- Task to complete:
Your answer should be one number: the count of lines in these entries that hold the word "negb".

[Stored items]

•••••

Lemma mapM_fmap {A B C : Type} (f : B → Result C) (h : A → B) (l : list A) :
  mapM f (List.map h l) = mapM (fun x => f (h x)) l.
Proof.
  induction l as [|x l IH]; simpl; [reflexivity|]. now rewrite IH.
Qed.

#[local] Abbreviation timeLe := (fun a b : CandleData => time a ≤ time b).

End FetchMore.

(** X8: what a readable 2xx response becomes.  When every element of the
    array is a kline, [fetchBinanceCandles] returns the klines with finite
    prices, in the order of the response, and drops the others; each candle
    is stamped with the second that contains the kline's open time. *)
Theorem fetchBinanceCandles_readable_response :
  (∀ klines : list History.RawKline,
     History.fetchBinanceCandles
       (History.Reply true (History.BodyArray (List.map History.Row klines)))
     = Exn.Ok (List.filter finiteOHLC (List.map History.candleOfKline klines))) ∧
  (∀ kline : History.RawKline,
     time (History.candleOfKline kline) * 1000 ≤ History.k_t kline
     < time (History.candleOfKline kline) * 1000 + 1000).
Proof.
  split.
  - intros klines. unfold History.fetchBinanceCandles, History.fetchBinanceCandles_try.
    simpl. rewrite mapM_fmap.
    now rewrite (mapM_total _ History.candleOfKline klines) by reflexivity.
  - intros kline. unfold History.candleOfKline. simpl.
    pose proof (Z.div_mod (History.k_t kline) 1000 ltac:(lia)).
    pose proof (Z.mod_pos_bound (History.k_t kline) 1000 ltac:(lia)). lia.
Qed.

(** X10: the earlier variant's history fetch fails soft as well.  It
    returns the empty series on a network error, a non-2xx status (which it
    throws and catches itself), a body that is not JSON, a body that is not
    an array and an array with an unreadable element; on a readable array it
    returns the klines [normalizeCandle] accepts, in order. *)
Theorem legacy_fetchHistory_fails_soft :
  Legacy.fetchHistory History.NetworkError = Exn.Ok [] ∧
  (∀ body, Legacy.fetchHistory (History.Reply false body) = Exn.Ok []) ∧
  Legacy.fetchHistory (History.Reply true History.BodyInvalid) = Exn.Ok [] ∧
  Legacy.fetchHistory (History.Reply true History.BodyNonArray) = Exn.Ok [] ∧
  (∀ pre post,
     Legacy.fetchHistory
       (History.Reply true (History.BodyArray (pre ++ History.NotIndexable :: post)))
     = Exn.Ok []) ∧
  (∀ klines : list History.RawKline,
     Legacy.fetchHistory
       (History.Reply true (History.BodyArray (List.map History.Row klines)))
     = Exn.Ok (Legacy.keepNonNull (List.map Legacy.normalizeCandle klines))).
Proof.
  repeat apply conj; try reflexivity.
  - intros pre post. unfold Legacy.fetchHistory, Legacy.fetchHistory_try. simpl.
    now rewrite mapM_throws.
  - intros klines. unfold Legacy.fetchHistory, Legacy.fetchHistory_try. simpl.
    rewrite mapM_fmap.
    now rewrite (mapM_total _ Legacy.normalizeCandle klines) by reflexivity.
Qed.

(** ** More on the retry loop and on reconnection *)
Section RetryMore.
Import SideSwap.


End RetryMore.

•••••

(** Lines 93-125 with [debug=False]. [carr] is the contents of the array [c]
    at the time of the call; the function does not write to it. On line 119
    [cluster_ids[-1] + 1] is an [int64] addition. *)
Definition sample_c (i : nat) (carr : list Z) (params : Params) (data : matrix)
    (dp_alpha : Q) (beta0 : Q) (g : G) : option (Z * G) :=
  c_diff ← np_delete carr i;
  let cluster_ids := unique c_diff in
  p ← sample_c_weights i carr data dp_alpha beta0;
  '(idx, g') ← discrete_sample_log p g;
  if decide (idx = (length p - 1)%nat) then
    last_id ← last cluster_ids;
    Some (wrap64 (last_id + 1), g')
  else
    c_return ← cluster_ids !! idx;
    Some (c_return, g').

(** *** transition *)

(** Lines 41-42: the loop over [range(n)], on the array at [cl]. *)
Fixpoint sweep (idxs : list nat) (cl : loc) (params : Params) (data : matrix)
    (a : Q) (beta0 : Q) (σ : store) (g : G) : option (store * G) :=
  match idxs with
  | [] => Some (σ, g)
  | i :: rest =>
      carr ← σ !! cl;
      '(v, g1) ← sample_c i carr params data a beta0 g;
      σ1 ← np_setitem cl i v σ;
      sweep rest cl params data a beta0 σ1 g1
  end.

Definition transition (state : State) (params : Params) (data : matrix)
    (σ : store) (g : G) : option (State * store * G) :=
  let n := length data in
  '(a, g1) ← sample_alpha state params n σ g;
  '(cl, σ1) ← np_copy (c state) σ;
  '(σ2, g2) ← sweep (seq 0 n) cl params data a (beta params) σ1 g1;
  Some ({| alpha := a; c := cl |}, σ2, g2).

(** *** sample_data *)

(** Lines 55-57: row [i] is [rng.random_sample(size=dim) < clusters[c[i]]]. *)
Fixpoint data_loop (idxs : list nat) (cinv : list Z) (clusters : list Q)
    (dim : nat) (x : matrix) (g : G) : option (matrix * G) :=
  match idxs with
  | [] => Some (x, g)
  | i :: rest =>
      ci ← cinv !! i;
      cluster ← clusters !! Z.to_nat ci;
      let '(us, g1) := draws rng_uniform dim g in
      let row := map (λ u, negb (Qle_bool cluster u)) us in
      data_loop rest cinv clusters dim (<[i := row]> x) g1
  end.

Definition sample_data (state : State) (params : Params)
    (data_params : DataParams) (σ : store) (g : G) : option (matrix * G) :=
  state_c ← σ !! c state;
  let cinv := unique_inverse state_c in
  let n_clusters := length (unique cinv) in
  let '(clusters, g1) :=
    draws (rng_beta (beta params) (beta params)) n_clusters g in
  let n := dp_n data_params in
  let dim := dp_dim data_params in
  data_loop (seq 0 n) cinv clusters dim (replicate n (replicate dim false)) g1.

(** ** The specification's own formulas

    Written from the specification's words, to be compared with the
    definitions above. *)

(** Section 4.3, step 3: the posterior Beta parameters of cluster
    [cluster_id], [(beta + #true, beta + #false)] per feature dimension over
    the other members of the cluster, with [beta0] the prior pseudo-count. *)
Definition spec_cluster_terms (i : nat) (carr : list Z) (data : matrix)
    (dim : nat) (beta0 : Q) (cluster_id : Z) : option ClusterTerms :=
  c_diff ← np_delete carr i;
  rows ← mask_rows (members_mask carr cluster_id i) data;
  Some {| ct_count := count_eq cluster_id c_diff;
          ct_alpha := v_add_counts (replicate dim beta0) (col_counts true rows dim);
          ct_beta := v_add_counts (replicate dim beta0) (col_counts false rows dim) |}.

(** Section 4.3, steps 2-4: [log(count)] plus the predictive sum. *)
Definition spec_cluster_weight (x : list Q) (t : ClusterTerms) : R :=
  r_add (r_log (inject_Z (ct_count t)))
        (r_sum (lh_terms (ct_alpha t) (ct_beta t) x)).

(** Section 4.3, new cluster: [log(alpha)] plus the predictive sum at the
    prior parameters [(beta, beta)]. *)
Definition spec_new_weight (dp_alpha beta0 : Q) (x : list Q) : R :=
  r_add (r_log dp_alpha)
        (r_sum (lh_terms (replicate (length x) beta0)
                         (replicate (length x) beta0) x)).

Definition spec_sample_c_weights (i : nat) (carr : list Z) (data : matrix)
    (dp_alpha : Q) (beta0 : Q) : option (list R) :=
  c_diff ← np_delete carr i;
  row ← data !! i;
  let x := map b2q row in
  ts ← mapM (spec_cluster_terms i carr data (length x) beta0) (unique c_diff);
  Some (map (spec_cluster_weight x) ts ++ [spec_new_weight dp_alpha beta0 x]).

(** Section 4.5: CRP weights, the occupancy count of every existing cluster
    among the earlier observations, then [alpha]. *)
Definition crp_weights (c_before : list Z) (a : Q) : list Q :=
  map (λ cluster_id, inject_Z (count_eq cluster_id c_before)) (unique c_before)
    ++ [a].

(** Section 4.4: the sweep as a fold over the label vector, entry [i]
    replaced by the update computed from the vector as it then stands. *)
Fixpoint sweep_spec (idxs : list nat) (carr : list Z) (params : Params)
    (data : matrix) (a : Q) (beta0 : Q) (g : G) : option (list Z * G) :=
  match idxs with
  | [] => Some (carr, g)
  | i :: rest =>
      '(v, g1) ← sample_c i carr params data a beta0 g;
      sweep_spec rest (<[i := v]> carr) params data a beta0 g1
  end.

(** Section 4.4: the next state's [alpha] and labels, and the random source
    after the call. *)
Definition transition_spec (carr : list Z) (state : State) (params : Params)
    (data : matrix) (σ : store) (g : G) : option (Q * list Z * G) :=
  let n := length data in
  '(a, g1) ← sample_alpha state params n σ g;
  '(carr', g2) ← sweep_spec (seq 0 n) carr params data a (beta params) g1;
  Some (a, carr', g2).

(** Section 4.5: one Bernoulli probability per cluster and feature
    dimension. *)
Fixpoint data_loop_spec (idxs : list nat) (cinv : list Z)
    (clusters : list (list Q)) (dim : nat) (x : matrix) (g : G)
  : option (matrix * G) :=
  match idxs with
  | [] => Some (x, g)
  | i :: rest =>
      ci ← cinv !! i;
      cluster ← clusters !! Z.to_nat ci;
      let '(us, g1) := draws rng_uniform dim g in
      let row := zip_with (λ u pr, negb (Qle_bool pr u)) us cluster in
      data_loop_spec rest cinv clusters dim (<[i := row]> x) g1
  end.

•••••

- Answer to the problem:
2